─── Records for the task ───

(** The steps on the four bytes of a word. *)
Section four_bytes.
Context (a b c d : Z).
Context (Ha : 0 <= a < 256) (Hb : 0 <= b < 256) (Hc : 0 <= c < 256) (Hd : 0 <= d < 256).

Lemma pairs_bytes :
  (0 <= pairs a < 256) -> (0 <= pairs b < 256) -> (0 <= pairs c < 256) -> (0 <= pairs d < 256) ->
  u32 (of_bytes a b c d - Z.land (Z.shiftr (of_bytes a b c d) 1) 0x55555555) =
  of_bytes (pairs a) (pairs b) (pairs c) (pairs d).
Proof using Ha Hb Hc Hd.
  intros A B C D. change 0x55555555 with (0x55 + 256 * (0x55 + 256 * (0x55 + 256 * 0x55))). unfold of_bytes.
  rewrite !land_shift_bytes by (lia || auto). unfold pairs in *. unfold u32. rewrite Z.mod_small by lia. lia.
Qed.

Lemma nibbles_bytes :
  (0 <= nibbles a <= 0x44) -> (0 <= nibbles b <= 0x44) -> (0 <= nibbles c <= 0x44) -> (0 <= nibbles d <= 0x44) ->
  u32 (Z.land (of_bytes a b c d) 0x33333333 + Z.land (Z.shiftr (of_bytes a b c d) 2) 0x33333333) =
  of_bytes (nibbles a) (nibbles b) (nibbles c) (nibbles d).
Proof using Ha Hb Hc Hd.
  intros A B C D. change 0x33333333 with (0x33 + 256 * (0x33 + 256 * (0x33 + 256 * 0x33))). unfold of_bytes.
  rewrite !land_shift_bytes, !land_bytes by (lia || auto). unfold nibbles in *. unfold u32.
  rewrite Z.mod_small by lia. lia.
Qed.

Lemma bytes_bytes :
  a <= 0x44 -> b <= 0x44 -> c <= 0x44 -> d <= 0x44 -> b mod 16 <= 4 -> c mod 16 <= 4 -> d mod 16 <= 4 ->
  Z.land (u32 (of_bytes a b c d + Z.shiftr (of_bytes a b c d) 4)) 0x0f0f0f0f =
  of_bytes (bytes a) (bytes b) (bytes c) (bytes d).
Proof using Ha Hb Hc Hd.
  intros A B C D B4 C4 D4.
  assert (u32 (of_bytes a b c d + Z.shiftr (of_bytes a b c d) 4) = of_bytes a b c d + Z.shiftr (of_bytes a b c d) 4) as ->.
  { unfold u32, of_bytes. rewrite Z.shiftr_div_pow2 by lia. apply Z.mod_small. Z.to_euclidean_division_equations; lia. }
  change 0x0f0f0f0f with (0x0f + 256 * (0x0f + 256 * (0x0f + 256 * 0x0f))). unfold of_bytes, bytes in *.
  rewrite !land_sum_bytes by (Z.to_euclidean_division_equations; lia). done.
Qed.

(** The multiplication adds the bytes up in the highest one. *)
Lemma sum_bytes :
  a <= 8 -> b <= 8 -> c <= 8 -> d <= 8 ->
  Z.shiftr (u32 (of_bytes a b c d * 0x01010101)) 24 = a + b + c + d.
Proof using Ha Hb Hc Hd.
  intros A B C D. rewrite Z.shiftr_div_pow2 by lia. unfold u32, of_bytes.
  rewrite <-(Z.mod_unique_pos _ (2 ^ 32) ((b + c + d) + 256 * (c + d) + 65536 * d)
    (a + 256 * (a + b) + 65536 * (a + b + c) + 16777216 * (a + b + c + d))) by lia.
  symmetry. apply Z.div_unique_pos with (r := a + 256 * (a + b) + 65536 * (a + b + c)); lia.
Qed.
End four_bytes.

Lemma popcount_bytes a b c d :
  0 <= a < 256 -> 0 <= b < 256 -> 0 <= c < 256 -> 0 <= d < 256 ->
  popcount (of_bytes a b c d) =
    bytes (nibbles (pairs a)) + bytes (nibbles (pairs b)) + bytes (nibbles (pairs c)) + bytes (nibbles (pairs d)).
Proof.
  intros Ha Hb Hc Hd.
  destruct (byte_facts a Ha) as (A1 & A2 & A3 & A4 & _), (byte_facts b Hb) as (B1 & B2 & B3 & B4 & _),
    (byte_facts c Hc) as (C1 & C2 & C3 & C4 & _), (byte_facts d Hd) as (D1 & D2 & D3 & D4 & _).
  unfold popcount. rewrite pairs_bytes, nibbles_bytes, bytes_bytes, sum_bytes by lia. done.
Qed.

Lemma popcount_spec w : 0 <= w < 2 ^ 32 -> popcount w = count_true (Z.testbit w) 0 32.
Proof.
  intros Hw. assert (exists a b c d, w = of_bytes a b c d /\ 0 <= a < 256 /\ 0 <= b < 256 /\ 0 <= c < 256 /\ 0 <= d < 256)
    as (a & b & c & d & -> & Ha & Hb & Hc & Hd).
  { exists (w mod 256), (w / 256 mod 256), (w / 256 / 256 mod 256), (w / 256 / 256 / 256). unfold of_bytes.
    Z.to_euclidean_division_equations; lia. }
  rewrite popcount_bytes by done. unfold of_bytes.
  change 32 with (8 + (8 + (8 + 8))). rewrite !count_true_byte by lia.
  destruct (byte_facts a Ha) as (_ & _ & _ & _ & ->), (byte_facts b Hb) as (_ & _ & _ & _ & ->),
    (byte_facts c Hc) as (_ & _ & _ & _ & ->), (byte_facts d Hd) as (_ & _ & _ & _ & ->). lia.
Qed.

(** ** Bits of a bitmap *)

Lemma bit_of_word b i k : 0 <= i -> 0 <= k < 32 -> bit b (32 * i + k) = Z.testbit (word (Buffer b) i) k.
Proof.
  intros Hi Hk. unfold bit.
  assert ((32 * i + k) / 32 = i /\ (32 * i + k) mod 32 = k) as [-> ->] by (Z.to_euclidean_division_equations; lia). done.
Qed.

Lemma count_word b i n : 0 <= i -> n <= 32 -> count_true (Z.testbit (word (Buffer b) i)) 0 n = count_true (bit b) (32 * i) n.
Proof. intros Hi Hn. apply count_true_ext. intros k Hk. by rewrite bit_of_word by lia. Qed.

───

In the entries above, find the line with "of_bytes (nibbles a)" and the line with "assert (u32 (of_bytes", then set down exactly those two and every line between them, nothing else.

◆ Solution to the exercise
  of_bytes (nibbles a) (nibbles b) (nibbles c) (nibbles d).
Proof using Ha Hb Hc Hd.
  intros A B C D. change 0x33333333 with (0x33 + 256 * (0x33 + 256 * (0x33 + 256 * 0x33))). unfold of_bytes.
  rewrite !land_shift_bytes, !land_bytes by (lia || auto). unfold nibbles in *. unfold u32.
  rewrite Z.mod_small by lia. lia.
Qed.

Lemma bytes_bytes :
  a <= 0x44 -> b <= 0x44 -> c <= 0x44 -> d <= 0x44 -> b mod 16 <= 4 -> c mod 16 <= 4 -> d mod 16 <= 4 ->
  Z.land (u32 (of_bytes a b c d + Z.shiftr (of_bytes a b c d) 4)) 0x0f0f0f0f =
  of_bytes (bytes a) (bytes b) (bytes c) (bytes d).
Proof using Ha Hb Hc Hd.
  intros A B C D B4 C4 D4.
  assert (u32 (of_bytes a b c d + Z.shiftr (of_bytes a b c d) 4) = of_bytes a b c d + Z.shiftr (of_bytes a b c d) 4) as ->.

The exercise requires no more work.